> REQUIREMENT
Below are records. Find each line in them that holds the word "then" and copy it.

** DATA follows **

(** ** Words of a page table *)

Lemma bit_set_testbit x k : 0 ≤ k → bit_set x (2 ^ k) = Z.testbit x k.
Proof.
  intros Hk. unfold bit_set. destruct (Z.testbit x k) eqn:Hb.
  - apply negb_true_iff, Z.eqb_neq. intros E.
    assert (Z.testbit (Z.land x (2 ^ k)) k = true) as Ht
      by (by rewrite Z.land_spec, Hb, Z.pow2_bits_true).
    by rewrite E, Z.bits_0 in Ht.
  - apply negb_false_iff, Z.eqb_eq, Z.bits_inj'. intros i Hi.
    rewrite Z.land_spec, Z.bits_0, Z.pow2_bits_eqb by done.
    destruct (Z.eqb_spec k i) as [<-|]; [by rewrite Hb|by rewrite andb_false_r].
Qed.

Lemma valid_testbit x : bit_set x TLBLO_VALID = Z.testbit x 9.
Proof. by apply (bit_set_testbit x 9). Qed.
Lemma dirty_testbit x : bit_set x TLBLO_DIRTY = Z.testbit x 10.
Proof. by apply (bit_set_testbit x 10). Qed.
Lemma readonly_testbit x : bit_set x PTE_READONLY = Z.testbit x 0.
Proof. by apply (bit_set_testbit x 0). Qed.

(** The kernel address of the frame an entry names. *)
Definition pframe (w : Z) : Z := MIPS_KSEG0 + (w - w mod PAGE_SIZE).

Record pte_ok (w : Z) : Prop := PteOk {
  pte_range : 0 ≤ w < MIPS_KSEG1 - MIPS_KSEG0;
  pte_valid : bit_set w TLBLO_VALID = true
}.

(** Marking an entry read-only and back. *)
Definition ro (w : Z) : Z := Z.lor w PTE_READONLY.
Definition rw (w : Z) : Z := andnot w PTE_READONLY.

(** Changing bits of the offset part keeps the frame. *)
Lemma same_page_range w w' :
  w' / PAGE_SIZE = w / PAGE_SIZE → 0 ≤ w < MIPS_KSEG1 - MIPS_KSEG0 →
  0 ≤ w' < MIPS_KSEG1 - MIPS_KSEG0.
Proof. unfold PAGE_SIZE, MIPS_KSEG0, MIPS_KSEG1. lia. Qed.

Lemma same_page_pframe w w' : w' / PAGE_SIZE = w / PAGE_SIZE → pframe w' = pframe w.
Proof. unfold pframe, PAGE_SIZE. lia. Qed.

Lemma ro_page w : ro w / PAGE_SIZE = w / PAGE_SIZE.
Proof.
  unfold ro, PAGE_SIZE, PTE_READONLY. change 4096 with (2 ^ 12).
  rewrite <- !Z.shiftr_div_pow2 by done. rewrite Z.shiftr_lor.
  change (Z.shiftr 1 12) with 0. apply Z.lor_0_r.
Qed.

Lemma rw_testbit w i :
  0 ≤ w < 2 ^ 32 → 0 ≤ i → Z.testbit (rw w) i = Z.testbit w i && negb (i =? 0).
Proof.
  intros Hw Hi. unfold rw, andnot. rewrite testbit_andnot by done.
  change PTE_READONLY with (2 ^ 0). rewrite Z.pow2_bits_eqb by done. by rewrite Z.eqb_sym.
Qed.

Lemma rw_page w : 0 ≤ w < 2 ^ 32 → rw w / PAGE_SIZE = w / PAGE_SIZE.
Proof.
  intros Hw. unfold PAGE_SIZE. change 4096 with (2 ^ 12).
  rewrite <- !Z.shiftr_div_pow2 by done. apply Z.bits_inj'. intros i Hi.
  rewrite !Z.shiftr_spec, rw_testbit by lia. rewrite (proj2 (Z.eqb_neq _ _)) by lia.
  apply andb_true_r.
Qed.

Lemma ro_ok w : pte_ok w → pte_ok (ro w).
Proof.
  intros [Hr Hv]. split; [by eapply same_page_range; [apply ro_page|]|].
  rewrite valid_testbit in *. unfold ro. by rewrite Z.lor_spec, Hv.
Qed.

Lemma rw_ok w : pte_ok w → pte_ok (rw w).
Proof.
  intros [Hr Hv]. assert (0 ≤ w < 2 ^ 32) by (unfold MIPS_KSEG0, MIPS_KSEG1 in *; lia).
  split; [by eapply same_page_range; [apply rw_page|]|].
  rewrite valid_testbit in *. by rewrite rw_testbit, Hv.
Qed.

Lemma pframe_ro w : pframe (ro w) = pframe w.
Proof. apply same_page_pframe, ro_page. Qed.

Lemma pframe_rw w : pte_ok w → pframe (rw w) = pframe w.
Proof.
  intros [Hr _]. apply same_page_pframe, rw_page. unfold MIPS_KSEG0, MIPS_KSEG1 in *. lia.
Qed.

(** The two directions between an entry and its frame in the code. *)
Lemma ppage_kvaddr w : pte_ok w → PADDR_TO_KVADDR (Z.land w TLBLO_PPAGE) = pframe w.
Proof.
  intros [Hr _]. change TLBLO_PPAGE with PAGE_FRAME.
  unfold MIPS_KSEG0, MIPS_KSEG1 in *. rewrite land_frame by lia.
  unfold PADDR_TO_KVADDR, pframe, MIPS_KSEG0, PAGE_SIZE. rewrite u32_id by lia. lia.
Qed.

Lemma ppage_pframe w : pte_ok w → Z.land w TLBLO_PPAGE = pframe w - MIPS_KSEG0.
Proof.
  intros [Hr _]. change TLBLO_PPAGE with PAGE_FRAME.
  unfold MIPS_KSEG0, MIPS_KSEG1 in *. rewrite land_frame by lia. unfold pframe, MIPS_KSEG0. lia.
Qed.

(** The word [update_second_pt_entry] and [pt_copy_on_write] build. *)
Definition mkpte (f : Z) (writable : bool) : Z :=
  f - MIPS_KSEG0 + TLBLO_VALID + (if writable then TLBLO_DIRTY else 0).

Lemma mkpte_frame f wr :
  f mod PAGE_SIZE = 0 → MIPS_KSEG0 ≤ f → f + PAGE_SIZE ≤ MIPS_KSEG1 → pframe (mkpte f wr) = f.
Proof.
  intros Hf Hlo Hhi. unfold pframe, mkpte, TLBLO_VALID, TLBLO_DIRTY, PAGE_SIZE in *.
  unfold MIPS_KSEG0 in *. destruct wr; lia.
Qed.

Lemma mkpte_lor f wr :
  f mod PAGE_SIZE = 0 →
  mkpte f wr = Z.lor (f - MIPS_KSEG0) (TLBLO_VALID + (if wr then TLBLO_DIRTY else 0)).
Proof.
  intros Hf. rewrite lor_frame; [unfold mkpte; lia| |].
  - unfold PAGE_SIZE, MIPS_KSEG0 in *. lia.
  - unfold TLBLO_VALID, TLBLO_DIRTY, PAGE_SIZE. destruct wr; lia.
Qed.

Lemma mkpte_ok f wr :
  f mod PAGE_SIZE = 0 → MIPS_KSEG0 ≤ f → f + PAGE_SIZE ≤ MIPS_KSEG1 → pte_ok (mkpte f wr).
Proof.
  intros Hf Hlo Hhi. split.
  - unfold mkpte, TLBLO_VALID, TLBLO_DIRTY, PAGE_SIZE, MIPS_KSEG0, MIPS_KSEG1 in *.
    destruct wr; lia.
  - rewrite valid_testbit, mkpte_lor by done. rewrite Z.lor_spec. apply orb_true_iff. right.
    by destruct wr.
Qed.

Lemma mkpte_dirty f wr : f mod PAGE_SIZE = 0 → bit_set (mkpte f wr) TLBLO_DIRTY = wr.
Proof.
  intros Hf. rewrite dirty_testbit, mkpte_lor, Z.lor_spec by done.
  assert (Z.testbit (f - MIPS_KSEG0) 10 = false) as ->.
  { change (f - MIPS_KSEG0) with (f - 2 ^ 31). replace (f - 2 ^ 31) with ((f / 2 ^ 12 - 2 ^ 19) * 2 ^ 12)
      by (unfold PAGE_SIZE in Hf; lia). by apply Z.mul_pow2_bits_low. }
  by destruct wr.
Qed.

Lemma mkpte_readonly f wr : f mod PAGE_SIZE = 0 → bit_set (mkpte f wr) PTE_READONLY = false.
Proof.
  intros Hf. rewrite readonly_testbit, Z.bit0_odd, Zodd_mod. apply Z.eqb_neq.
  unfold mkpte, TLBLO_VALID, TLBLO_DIRTY, PAGE_SIZE, MIPS_KSEG0 in *. destruct wr; lia.
Qed.

(** ** Words of a page *)

Lemma page_word_ne b b' j j' :
  b mod PAGE_SIZE = 0 → b' mod PAGE_SIZE = 0 → 0 ≤ j < 1024 → 0 ≤ j' < 1024 →
  b ≠ b' ∨ j ≠ j' → b + 4 * j ≠ b' + 4 * j'.
Proof. unfold PAGE_SIZE. lia. Qed.

Section pages.
Implicit Types s : kheap vmst.
Implicit Types H : gmap Z Z.

Lemma page_elem s H b j :
  heap_rep s H → H !! b = Some PAGE_SIZE → 0 ≤ j < 1024 →
  elem b j = b + 4 * j ∧ kseg0_word (b + 4 * j) = true.
Proof.
  intros Hrep Hb Hj. destruct (rep_range _ _ _ _ Hrep Hb) as (_ & Hm & Hlo & Hhi).
  unfold elem, kseg0_word, PAGE_SIZE, MIPS_KSEG0, MIPS_KSEG1 in *. rewrite u32_id by lia.
  split; [done|]. rewrite !andb_true_iff. lia.
Qed.

Lemma page_aligned s H b : heap_rep s H → H !! b = Some PAGE_SIZE → b mod PAGE_SIZE = 0.
Proof. intros Hrep Hb. by destruct (rep_page _ _ _ _ Hrep Hb) as (? & _). Qed.

Lemma kload_page s H b j w m (Q : Z → world (kheap vmst) → Prop) :
  heap_rep s H → H !! b = Some PAGE_SIZE → 0 ≤ j < 1024 → kmem s !! (b + 4 * j) = Some w →
  Q w (World s m) → wp (kload (elem b j)) Q (World s m).
Proof.
  intros Hrep Hb Hj Hw HQ. destruct (page_elem _ _ _ _ Hrep Hb Hj) as (-> & Hk).
  by eapply kload_spec.
Qed.

(** The memory with the word [j] of page [b] replaced. *)
Definition put_word (b j w : Z) (s : kheap vmst) : kheap vmst :=
  set_kmem (<[b + 4 * j := w]> (kmem s)) s.

Lemma kstore_page s H b j w m (Q : unit → world (kheap vmst) → Prop) :
  heap_rep s H → H !! b = Some PAGE_SIZE → 0 ≤ j < 1024 →
  (heap_rep (put_word b j w s) H → Q tt (World (put_word b j w s) m)) →
  wp (kstore (elem b j) w) Q (World s m).
Proof.
  intros Hrep Hb Hj HQ. destruct (page_elem _ _ _ _ Hrep Hb Hj) as (-> & Hk).
  apply kstore_spec; [done|]. apply HQ. eapply rep_store; [done|done|].
  unfold PAGE_SIZE. lia.
Qed.

Lemma put_word_eq s b j w : kmem (put_word b j w s) !! (b + 4 * j) = Some w.
Proof. apply lookup_insert_eq. Qed.

Lemma put_word_ne s b j w b' j' :
  b mod PAGE_SIZE = 0 → b' mod PAGE_SIZE = 0 → 0 ≤ j < 1024 → 0 ≤ j' < 1024 →
  b ≠ b' ∨ j ≠ j' → kmem (put_word b j w s) !! (b' + 4 * j') = kmem s !! (b' + 4 * j').
Proof. intros. apply lookup_insert_ne. by apply page_word_ne. Qed.

(** Everything but the page [b] is as before. *)
Definition only_page (b : Z) (s s' : kheap vmst) : Prop :=
  hcpu s' = hcpu s ∧ hvm s' = hvm s ∧
  ∀ b' j, b' mod PAGE_SIZE = 0 → 0 ≤ j < 1024 → b' ≠ b →
    kmem s' !! (b' + 4 * j) = kmem s !! (b' + 4 * j).

Lemma only_page_refl b s : only_page b s s.
Proof. done. Qed.

Lemma only_page_put b j w s s' :
  b mod PAGE_SIZE = 0 → 0 ≤ j < 1024 → only_page b s s' → only_page b s (put_word b j w s').
Proof.
  intros Hb Hj (Hc & Hv & Hm). split_and!; [done|done|]. intros b' j' Hb' Hj' Hne.
  rewrite put_word_ne by (done || lia || by left). by apply Hm.
Qed.

Lemma kbzero_page s H b m (Q : unit → world (kheap vmst) → Prop) :
  heap_rep s H → H !! b = Some PAGE_SIZE →
  (∀ s', heap_rep s' H → only_page b s s' →
     (∀ j, 0 ≤ j < 1024 → kmem s' !! (b + 4 * j) = Some 0) → Q tt (World s' m)) →
  wp (kbzero b 4096) Q (World s m).
Proof.
  intros Hrep Hb HQ. pose proof (page_aligned _ _ _ Hrep Hb) as Ha. unfold kbzero.
  change (Z.to_nat (4096 / 4)) with 1024%nat.
  apply (wp_kfold (λ i _ w, ∃ s', w = World s' m ∧ heap_rep s' H ∧ only_page b s s' ∧
           ∀ j, 0 ≤ j < i → kmem s' !! (b + 4 * j) = Some 0)).
  - exists s. split_and!; [done|done|done|]. intros. lia.
  - intros i _ w Hi (s' & -> & Hrep' & Ho & Hz). change (u32 (b + 4 * i)) with (elem b i).
    apply (kstore_page _ H); [done|done|lia|]. intros Hrep2. eexists. split_and!; [done|done|..].
    + apply only_page_put; [done|lia|done].
    + intros j Hj. destruct (decide (j = i)) as [->|]; [apply put_word_eq|].
      rewrite put_word_ne by (done || lia). apply Hz. lia.
  - intros [] w (s' & -> & Hrep' & Ho & Hz). apply HQ; [done|done|]. intros j Hj. apply Hz. lia.
Qed.

Lemma kmemmove_page s H b c m (Q : unit → world (kheap vmst) → Prop) :
  heap_rep s H → H !! b = Some PAGE_SIZE → H !! c = Some PAGE_SIZE → b ≠ c →
  (∀ j, 0 ≤ j < 1024 → is_Some (kmem s !! (c + 4 * j))) →
  (∀ s', heap_rep s' H → only_page b s s' →
     (∀ j, 0 ≤ j < 1024 → kmem s' !! (b + 4 * j) = kmem s !! (c + 4 * j)) → Q tt (World s' m)) →
  wp (kmemmove b c PAGE_SIZE) Q (World s m).
Proof.
  intros Hrep Hb Hc Hne Hdef HQ. pose proof (page_aligned _ _ _ Hrep Hb) as Hba.
  pose proof (page_aligned _ _ _ Hrep Hc) as Hca. unfold kmemmove.
  change (PAGE_SIZE / 4) with 1024. change (Z.to_nat 1024) with 1024%nat.
  assert (∀ (g : Z → Z), (∀ i, 0 ≤ i < 1024 → 0 ≤ g i < 1024) →
    (∀ j, 0 ≤ j < 1024 → ∃ i, 0 ≤ i < 1024 ∧ g i = j) →
    wp (kfold 1024 0 (λ j _, w ← kload (u32 (c + 4 * g j)); kstore (u32 (b + 4 * g j)) w) tt)
       Q (World s m)) as Hgen.
  { intros g Hg Hsurj.
    apply (wp_kfold (λ i _ w, ∃ s', w = World s' m ∧ heap_rep s' H ∧ only_page b s s' ∧
             ∀ k, 0 ≤ k < i → kmem s' !! (b + 4 * g k) = kmem s !! (c + 4 * g k))).
    - exists s. split_and!; [done|done|done|]. intros. lia.
    - intros i _ w Hi (s' & -> & Hrep' & Ho & Hz). specialize (Hg i ltac:(lia)) as Hgi.
      destruct (Hdef (g i) Hgi) as (x & Hx). rewrite wp_bind.
      change (u32 (c + 4 * g i)) with (elem c (g i)).
      change (u32 (b + 4 * g i)) with (elem b (g i)).
      apply (kload_page _ H _ _ x); [done|done|done| |].
      { destruct Ho as (_ & _ & Ho). rewrite Ho by (done || congruence). done. }
      apply (kstore_page _ H); [done|done|done|]. intros Hrep2. eexists.
      split_and!; [done|done|by apply only_page_put|].
      intros k Hk. destruct (decide (g k = g i)) as [->|]; [by rewrite put_word_eq|].
      rewrite put_word_ne by (done || (apply Hg; lia) || by right; congruence).
      apply Hz. destruct (decide (k = i)) as [->|]; [done|lia].
    - intros [] w (s' & -> & Hrep' & Ho & Hz). apply HQ; [done|done|]. intros j Hj.
      destruct (Hsurj j Hj) as (i & Hi & <-). apply Hz. lia. }
  destruct (Z.ltb_spec b c).
  - apply (Hgen (λ j, j)); [done|]. intros j Hj. by exists j.
  - apply (Hgen (λ j, 1024 - 1 - j)); [lia|]. intros j Hj. exists (1024 - 1 - j). lia.
Qed.
End pages.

** End of DATA **

> EXERCISE OUTPUT
  f - MIPS_KSEG0 + TLBLO_VALID + (if writable then TLBLO_DIRTY else 0).
  mkpte f wr = Z.lor (f - MIPS_KSEG0) (TLBLO_VALID + (if wr then TLBLO_DIRTY else 0)).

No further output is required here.